Nahezu jeder ältere Mann und jede betagte Mutter, die wir sprechen, verweisen stolz auf die Bildung ihrer Kinder, was immer gleichbedeutend ist mit sozialem Aufstieg. So verwachsen denn jene Traditionen, die zu bewahren nicht unbedingt sinnvoll sind, sie gehen im Laufe der Jahrzehnte zu Recht unter. Mag sein, dass die Zentralregierung in der Vergangenheit da und dort mit zu großem Nachdruck Bildung und Ausbildung durchsetzen wollte. Doch nicht das Ziel war zu kritisieren, allenfalls die Methoden.
Natürlich ist ein zweisprachiges aufklärendes Schild über dem Urinal in öffentlichen Toiletten (»Ein kleiner Schritt näher zum Becken ist ein großer kultureller Fortschritt«) nicht nur origineller und angenehmer als eine Bildungseinrichtung, die man zwangsweise besuchen muss. Gleichwohl: Die Führung setzt auf die flächendeckende Hebung des Kulturniveaus. Wissen ist Macht, wusste schon Francis Bacon 1598: »For knowledge itself is power.«
Als die Volksrepublik 1949 gegründet wurde, konnten weit über 80 Prozent der Chinesen weder lesen noch schreiben. Die Analphabetenquote lag in Tibet noch darüber. Inzwischen meldet Statista, die deutsche Online-Plattform für Statistik, dass 97,2 Prozent der über 15-Jährigen in China lesen und schreiben können. Damit liegt China zwar hinter Deutschland, aber noch immer über dem weltweiten Durchschnitt und beispielsweise selbst vor den EU-Staaten Portugal und Malta.

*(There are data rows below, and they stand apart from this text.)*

(** What a run of the rotation part that returns has done. *)
Lemma inst2earth_apply_inr single rr pp hh d ws d1 ws1 :
  inst2earth_apply single rr pp hh (d, ws) = (inr tt, (d1, ws1)) ->
  ws1 = ws /\
  exists dm ui vi wi e,
    (saves_inst d = true /\
     series d !! "u" = Some ui /\ series d !! "v" = Some vi /\
     series d !! "w" = Some wi /\ dm = save_inst ui vi wi d
     \/ saves_inst d = false /\ dm = d) /\
    series dm !! "u_inst" = Some ui /\ series dm !! "v_inst" = Some vi /\
    series dm !! "w_inst" = Some wi /\
    earth_uvw single (oriented d rr) pp hh (inr ui) (inr vi) (inr wi)
      = inr e /\
    d1 = store_earth e dm.
Proof.
  intros H. rewrite inst2earth_apply_run in H.
  assert (Hgen : forall dm,
    match earth_uvw single (oriented d rr) pp hh (obj_attr dm "u_inst")
            (obj_attr dm "v_inst") (obj_attr dm "w_inst") with
    | inr e => (inr tt, (store_earth e dm, ws))
    | inl err => (inl err, (dm, ws))
    end = (inr tt, (d1, ws1)) ->
    ws1 = ws /\
    exists ui vi wi e,
      series dm !! "u_inst" = Some ui /\ series dm !! "v_inst" = Some vi /\
      series dm !! "w_inst" = Some wi /\
      earth_uvw single (oriented d rr) pp hh (inr ui) (inr vi) (inr wi)
        = inr e /\
      d1 = store_earth e dm).
  { intros dm H0.
    destruct (earth_uvw single (oriented d rr) pp hh _ _ _) as [err | e]
      eqn:Ee; [discriminate |].
    injection H0 as <- <-. split; [reflexivity |].
    destruct (earth_uvw_inr _ _ _ _ _ _ _ _ Ee) as (ui & vi & wi & Eu & Ev & Ew).
    rewrite Eu, Ev, Ew in Ee.
    exists ui, vi, wi, e.
    repeat split; try (apply obj_attr_inr; assumption). exact Ee. }
  destruct (saves_inst d) eqn:Es.
  - rewrite save_inst_data_run in H.
    destruct (series d !! "u") as [u|]; [| discriminate].
    destruct (series d !! "v") as [v|]; [| discriminate].
    destruct (series d !! "w") as [w|]; [| discriminate].
    destruct (Hgen _ H) as (-> & ui & vi & wi & e & Eu & Ev & Ew & Ee & ->).
    destruct (save_inst_uvw u v w d) as (Eu' & Ev' & Ew').
    rewrite Eu' in Eu. rewrite Ev' in Ev. rewrite Ew' in Ew.
    injection Eu as <-. injection Ev as <-. injection Ew as <-.
    split; [reflexivity |]. exists (save_inst u v w d), u, v, w, e.
    split; [left; auto |]. auto.
  - rewrite ret_run in H.
    destruct (Hgen _ H) as (-> & ui & vi & wi & e & Eu & Ev & Ew & Ee & ->).
    split; [reflexivity |]. exists d, ui, vi, wi, e.
    split; [right; auto |]. auto.
Qed.

(** The rotation part on data that hold the instrument-frame
    components. *)
Lemma inst2earth_apply_kept single rr pp hh d ws ui vi wi :
  series d !! "u_inst" = Some ui -> series d !! "v_inst" = Some vi ->
  series d !! "w_inst" = Some wi ->
  inst2earth_apply single rr pp hh (d, ws)
  = match earth_uvw single (oriented d rr) pp hh (inr ui) (inr vi) (inr wi)
    with
    | inr e => (inr tt, (store_earth e d, ws))
    | inl err => (inl err, (d, ws))
    end.
Proof.
  intros Eu Ev Ew. rewrite inst2earth_apply_run.
  assert (Es : saves_inst d = false).
  { unfold saves_inst. rewrite Eu.
    replace (bool_decide (is_Some (Some ui))) with true by reflexivity.
    apply andb_false_r. }
  rewrite Es, ret_run. unfold obj_attr. rewrite Eu, Ev, Ew. reflexivity.
Qed.

Lemma inst2earth_apply_twice single rr pp hh d ws d1 ws1 :
  inst2earth_apply single rr pp hh (d, ws) = (inr tt, (d1, ws1)) ->
  forall ws', inst2earth_apply single rr pp hh (d1, ws') = (inr tt, (d1, ws')).
Proof.
  intros H ws'. apply inst2earth_apply_inr in H.
  destruct H as (_ & dm & ui & vi & wi & e & Hdm & Eu & Ev & Ew & Ee & ->).
  assert (Eo : oriented dm rr = oriented d rr).
  { destruct Hdm as [(_ & _ & _ & _ & ->) | (_ & ->)]; reflexivity. }
  rewrite (inst2earth_apply_kept single rr pp hh _ ws' ui vi wi).
  - change (oriented (store_earth _ dm) rr) with (oriented dm rr).
    rewrite Eo, Ee, store_earth_idem. reflexivity.
  - rewrite store_earth_series by discriminate. exact Eu.
  - rewrite store_earth_series by discriminate. exact Ev.
  - rewrite store_earth_series by discriminate. exact Ew.
Qed.

(** The series and properties [inst2earth] reads before the rotation part
    are those of the input once the rotation part has returned. *)
Lemma inst2earth_apply_inputs single rr pp hh d ws d1 ws1 :
  inst2earth_apply single rr pp hh (d, ws) = (inr tt, (d1, ws1)) ->
  series d1 !! "roll" = series d !! "roll" /\
  series d1 !! "pitch" = series d !! "pitch" /\
  series d1 !! "heading" = series d !! "heading" /\
  props d1 !! "declination" = props d !! "declination" /\
  props d1 !! "heading_offset" = props d !! "heading_offset".
Proof.
  intros H. apply inst2earth_apply_inr in H.
  destruct H as (_ & dm & ui & vi & wi & e & Hdm & _ & _ & _ & _ & ->).
  rewrite !store_earth_series by discriminate.
  rewrite !store_earth_props by discriminate.
  destruct Hdm as [(_ & _ & _ & _ & ->) | (_ & ->)].
  - rewrite !save_inst_series by discriminate. repeat split.
  - repeat split.
Qed.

Wir schlendern nach dem Gespräch mit der Tibeterin zum Markt. Entgegen der journalistischen Praxis haben wir es aufgegeben, Namen zu notieren. Die Transkription erfolgt in so vielen Zeichen, wie Menschen am Tisch sich anheischig machen, die Laute zu verschriftlichen. Namen sind hier wirklich nur Schall, und bei den Männern meist auch Rauch.
Die Freifläche, der Markt, wird gesäumt von einigen Neubauten, darunter die Stadtverwaltung und ein Fünf-Sterne-Hotel, dessen Bauherr jedoch kurz vor der Fertigstellung pleiteging, wie es heißt. Wüsste man es nicht – der leuchtenden Fassade sieht man die Leere dahinter nicht an.
Im weiten Rund sind die Ergebnisse eines landesweiten Fotowettbewerbs auf- und ausgestellt. Die Bilder sollen die Verbindung von Mensch und Natur zeigen. Sie sind hochprofessionell und würden ausnahmslos jedes Hochglanzmagazin im Westen schmücken. Auch hinsichtlich des keineswegs abwesenden Kitsches.
Der Erste Preis ging an ein Foto, das eine tibetische Neubausiedlung in einem Talkessel zeigt, über den sich ein Regenbogen wölbt. Neugierig werden von Passanten die Fotos betrachtet und wechselseitig kommentiert: von Jungen und Alten, Städtern und Dörflern, Frauen und Männern. Kulturelle Bildung ist ein Menschenrecht. Sie nehmen es sich selbstbewusst – und wie selbstverständlich wahr.